Work instructions: All entries shown below must be given again word for word.

Record excerpts:

********

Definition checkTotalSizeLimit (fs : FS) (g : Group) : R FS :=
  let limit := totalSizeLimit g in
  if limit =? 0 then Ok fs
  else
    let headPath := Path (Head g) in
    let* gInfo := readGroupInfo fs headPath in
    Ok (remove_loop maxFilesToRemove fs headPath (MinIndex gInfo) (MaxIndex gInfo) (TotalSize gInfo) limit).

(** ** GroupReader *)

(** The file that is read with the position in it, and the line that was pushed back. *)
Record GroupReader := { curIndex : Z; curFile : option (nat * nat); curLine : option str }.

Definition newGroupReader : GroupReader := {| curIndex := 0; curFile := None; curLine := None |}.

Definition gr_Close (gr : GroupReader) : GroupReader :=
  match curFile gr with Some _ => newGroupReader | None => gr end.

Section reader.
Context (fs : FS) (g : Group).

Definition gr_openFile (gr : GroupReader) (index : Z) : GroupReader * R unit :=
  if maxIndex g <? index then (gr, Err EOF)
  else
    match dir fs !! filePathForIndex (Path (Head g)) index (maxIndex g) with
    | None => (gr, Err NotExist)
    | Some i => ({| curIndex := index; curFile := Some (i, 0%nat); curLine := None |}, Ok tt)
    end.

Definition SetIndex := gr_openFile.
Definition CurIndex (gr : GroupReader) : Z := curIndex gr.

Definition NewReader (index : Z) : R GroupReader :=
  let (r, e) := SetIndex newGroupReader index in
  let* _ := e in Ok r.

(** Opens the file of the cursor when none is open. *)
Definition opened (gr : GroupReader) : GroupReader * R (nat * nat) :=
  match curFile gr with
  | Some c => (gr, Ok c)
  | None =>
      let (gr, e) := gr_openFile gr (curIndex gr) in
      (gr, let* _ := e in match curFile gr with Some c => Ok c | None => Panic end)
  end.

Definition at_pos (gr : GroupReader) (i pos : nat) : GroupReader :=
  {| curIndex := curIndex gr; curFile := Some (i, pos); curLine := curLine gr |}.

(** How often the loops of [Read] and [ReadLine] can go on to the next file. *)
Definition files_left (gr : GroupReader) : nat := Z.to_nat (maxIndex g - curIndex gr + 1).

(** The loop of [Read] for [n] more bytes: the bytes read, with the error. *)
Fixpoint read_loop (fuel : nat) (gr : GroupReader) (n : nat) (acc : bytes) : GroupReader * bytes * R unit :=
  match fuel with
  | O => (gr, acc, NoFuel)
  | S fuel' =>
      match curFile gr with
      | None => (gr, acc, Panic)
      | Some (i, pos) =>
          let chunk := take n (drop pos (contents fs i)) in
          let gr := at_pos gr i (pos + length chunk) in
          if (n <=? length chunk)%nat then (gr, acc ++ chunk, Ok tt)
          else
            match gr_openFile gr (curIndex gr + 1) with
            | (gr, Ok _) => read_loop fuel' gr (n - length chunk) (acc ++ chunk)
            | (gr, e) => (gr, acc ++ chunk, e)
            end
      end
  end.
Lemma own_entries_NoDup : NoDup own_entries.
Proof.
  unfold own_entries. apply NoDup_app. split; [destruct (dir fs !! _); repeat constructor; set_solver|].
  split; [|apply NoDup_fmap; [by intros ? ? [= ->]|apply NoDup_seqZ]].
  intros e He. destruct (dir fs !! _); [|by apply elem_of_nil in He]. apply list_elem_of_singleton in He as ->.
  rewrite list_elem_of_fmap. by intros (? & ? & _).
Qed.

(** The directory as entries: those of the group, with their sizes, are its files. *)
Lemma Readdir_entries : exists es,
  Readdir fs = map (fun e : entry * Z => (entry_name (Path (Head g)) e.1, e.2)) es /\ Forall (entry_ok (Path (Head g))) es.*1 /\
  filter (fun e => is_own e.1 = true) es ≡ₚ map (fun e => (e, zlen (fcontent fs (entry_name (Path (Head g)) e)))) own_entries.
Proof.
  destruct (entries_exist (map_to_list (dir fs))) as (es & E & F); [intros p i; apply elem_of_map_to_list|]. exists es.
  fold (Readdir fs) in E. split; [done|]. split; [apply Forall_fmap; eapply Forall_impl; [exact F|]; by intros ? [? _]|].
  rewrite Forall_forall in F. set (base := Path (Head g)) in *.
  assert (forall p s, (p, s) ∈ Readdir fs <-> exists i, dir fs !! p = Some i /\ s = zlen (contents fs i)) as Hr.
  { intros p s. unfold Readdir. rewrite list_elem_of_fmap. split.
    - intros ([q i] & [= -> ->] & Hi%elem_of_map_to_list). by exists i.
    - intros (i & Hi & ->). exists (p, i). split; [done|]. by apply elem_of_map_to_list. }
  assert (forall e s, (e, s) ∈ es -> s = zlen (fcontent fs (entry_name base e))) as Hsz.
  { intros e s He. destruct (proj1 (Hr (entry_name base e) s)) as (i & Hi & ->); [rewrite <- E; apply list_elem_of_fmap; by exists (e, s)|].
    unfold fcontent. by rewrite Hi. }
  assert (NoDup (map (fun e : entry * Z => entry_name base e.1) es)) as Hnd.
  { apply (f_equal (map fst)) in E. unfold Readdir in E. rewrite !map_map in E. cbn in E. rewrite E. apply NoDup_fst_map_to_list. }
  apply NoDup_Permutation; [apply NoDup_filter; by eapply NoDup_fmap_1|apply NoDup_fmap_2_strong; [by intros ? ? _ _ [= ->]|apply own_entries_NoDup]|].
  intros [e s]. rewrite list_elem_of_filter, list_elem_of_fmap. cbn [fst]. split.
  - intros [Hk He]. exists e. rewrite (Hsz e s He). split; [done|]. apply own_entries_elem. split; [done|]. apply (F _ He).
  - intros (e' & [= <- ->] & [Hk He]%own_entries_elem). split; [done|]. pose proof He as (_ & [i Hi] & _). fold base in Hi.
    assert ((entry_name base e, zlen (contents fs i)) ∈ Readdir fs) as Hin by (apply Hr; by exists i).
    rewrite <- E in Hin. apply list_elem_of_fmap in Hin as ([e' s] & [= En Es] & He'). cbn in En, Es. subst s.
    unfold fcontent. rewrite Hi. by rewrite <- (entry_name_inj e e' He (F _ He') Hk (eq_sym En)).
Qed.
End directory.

********

Your response:
Definition checkTotalSizeLimit (fs : FS) (g : Group) : R FS :=
  let limit := totalSizeLimit g in
  if limit =? 0 then Ok fs
  else
    let headPath := Path (Head g) in
    let* gInfo := readGroupInfo fs headPath in
    Ok (remove_loop maxFilesToRemove fs headPath (MinIndex gInfo) (MaxIndex gInfo) (TotalSize gInfo) limit).

(** ** GroupReader *)

(** The file that is read with the position in it, and the line that was pushed back. *)
Record GroupReader := { curIndex : Z; curFile : option (nat * nat); curLine : option str }.

Definition newGroupReader : GroupReader := {| curIndex := 0; curFile := None; curLine := None |}.

Definition gr_Close (gr : GroupReader) : GroupReader :=
  match curFile gr with Some _ => newGroupReader | None => gr end.

Section reader.
Context (fs : FS) (g : Group).

Definition gr_openFile (gr : GroupReader) (index : Z) : GroupReader * R unit :=
  if maxIndex g <? index then (gr, Err EOF)
  else
    match dir fs !! filePathForIndex (Path (Head g)) index (maxIndex g) with
    | None => (gr, Err NotExist)
    | Some i => ({| curIndex := index; curFile := Some (i, 0%nat); curLine := None |}, Ok tt)
    end.

Definition SetIndex := gr_openFile.
Definition CurIndex (gr : GroupReader) : Z := curIndex gr.

Definition NewReader (index : Z) : R GroupReader :=
  let (r, e) := SetIndex newGroupReader index in
  let* _ := e in Ok r.

(** Opens the file of the cursor when none is open. *)
Definition opened (gr : GroupReader) : GroupReader * R (nat * nat) :=
  match curFile gr with
  | Some c => (gr, Ok c)
  | None =>
      let (gr, e) := gr_openFile gr (curIndex gr) in
      (gr, let* _ := e in match curFile gr with Some c => Ok c | None => Panic end)
  end.

Definition at_pos (gr : GroupReader) (i pos : nat) : GroupReader :=
  {| curIndex := curIndex gr; curFile := Some (i, pos); curLine := curLine gr |}.

(** How often the loops of [Read] and [ReadLine] can go on to the next file. *)
Definition files_left (gr : GroupReader) : nat := Z.to_nat (maxIndex g - curIndex gr + 1).

(** The loop of [Read] for [n] more bytes: the bytes read, with the error. *)
Fixpoint read_loop (fuel : nat) (gr : GroupReader) (n : nat) (acc : bytes) : GroupReader * bytes * R unit :=
  match fuel with
  | O => (gr, acc, NoFuel)
  | S fuel' =>
      match curFile gr with
      | None => (gr, acc, Panic)
      | Some (i, pos) =>
          let chunk := take n (drop pos (contents fs i)) in
          let gr := at_pos gr i (pos + length chunk) in
          if (n <=? length chunk)%nat then (gr, acc ++ chunk, Ok tt)
          else
            match gr_openFile gr (curIndex gr + 1) with
            | (gr, Ok _) => read_loop fuel' gr (n - length chunk) (acc ++ chunk)
            | (gr, e) => (gr, acc ++ chunk, e)
            end
      end
  end.
Lemma own_entries_NoDup : NoDup own_entries.
Proof.
  unfold own_entries. apply NoDup_app. split; [destruct (dir fs !! _); repeat constructor; set_solver|].
  split; [|apply NoDup_fmap; [by intros ? ? [= ->]|apply NoDup_seqZ]].
  intros e He. destruct (dir fs !! _); [|by apply elem_of_nil in He]. apply list_elem_of_singleton in He as ->.
  rewrite list_elem_of_fmap. by intros (? & ? & _).
Qed.

(** The directory as entries: those of the group, with their sizes, are its files. *)
Lemma Readdir_entries : exists es,
  Readdir fs = map (fun e : entry * Z => (entry_name (Path (Head g)) e.1, e.2)) es /\ Forall (entry_ok (Path (Head g))) es.*1 /\
  filter (fun e => is_own e.1 = true) es ≡ₚ map (fun e => (e, zlen (fcontent fs (entry_name (Path (Head g)) e)))) own_entries.
Proof.
  destruct (entries_exist (map_to_list (dir fs))) as (es & E & F); [intros p i; apply elem_of_map_to_list|]. exists es.
  fold (Readdir fs) in E. split; [done|]. split; [apply Forall_fmap; eapply Forall_impl; [exact F|]; by intros ? [? _]|].
  rewrite Forall_forall in F. set (base := Path (Head g)) in *.
  assert (forall p s, (p, s) ∈ Readdir fs <-> exists i, dir fs !! p = Some i /\ s = zlen (contents fs i)) as Hr.
  { intros p s. unfold Readdir. rewrite list_elem_of_fmap. split.
    - intros ([q i] & [= -> ->] & Hi%elem_of_map_to_list). by exists i.
    - intros (i & Hi & ->). exists (p, i). split; [done|]. by apply elem_of_map_to_list. }
  assert (forall e s, (e, s) ∈ es -> s = zlen (fcontent fs (entry_name base e))) as Hsz.
  { intros e s He. destruct (proj1 (Hr (entry_name base e) s)) as (i & Hi & ->); [rewrite <- E; apply list_elem_of_fmap; by exists (e, s)|].
    unfold fcontent. by rewrite Hi. }
  assert (NoDup (map (fun e : entry * Z => entry_name base e.1) es)) as Hnd.
  { apply (f_equal (map fst)) in E. unfold Readdir in E. rewrite !map_map in E. cbn in E. rewrite E. apply NoDup_fst_map_to_list. }
  apply NoDup_Permutation; [apply NoDup_filter; by eapply NoDup_fmap_1|apply NoDup_fmap_2_strong; [by intros ? ? _ _ [= ->]|apply own_entries_NoDup]|].
  intros [e s]. rewrite list_elem_of_filter, list_elem_of_fmap. cbn [fst]. split.
  - intros [Hk He]. exists e. rewrite (Hsz e s He). split; [done|]. apply own_entries_elem. split; [done|]. apply (F _ He).
  - intros (e' & [= <- ->] & [Hk He]%own_entries_elem). split; [done|]. pose proof He as (_ & [i Hi] & _). fold base in Hi.
    assert ((entry_name base e, zlen (contents fs i)) ∈ Readdir fs) as Hin by (apply Hr; by exists i).
    rewrite <- E in Hin. apply list_elem_of_fmap in Hin as ([e' s] & [= En Es] & He'). cbn in En, Es. subst s.
    unfold fcontent. rewrite Hi. by rewrite <- (entry_name_inj e e' He (F _ He') Hk (eq_sym En)).
Qed.
End directory.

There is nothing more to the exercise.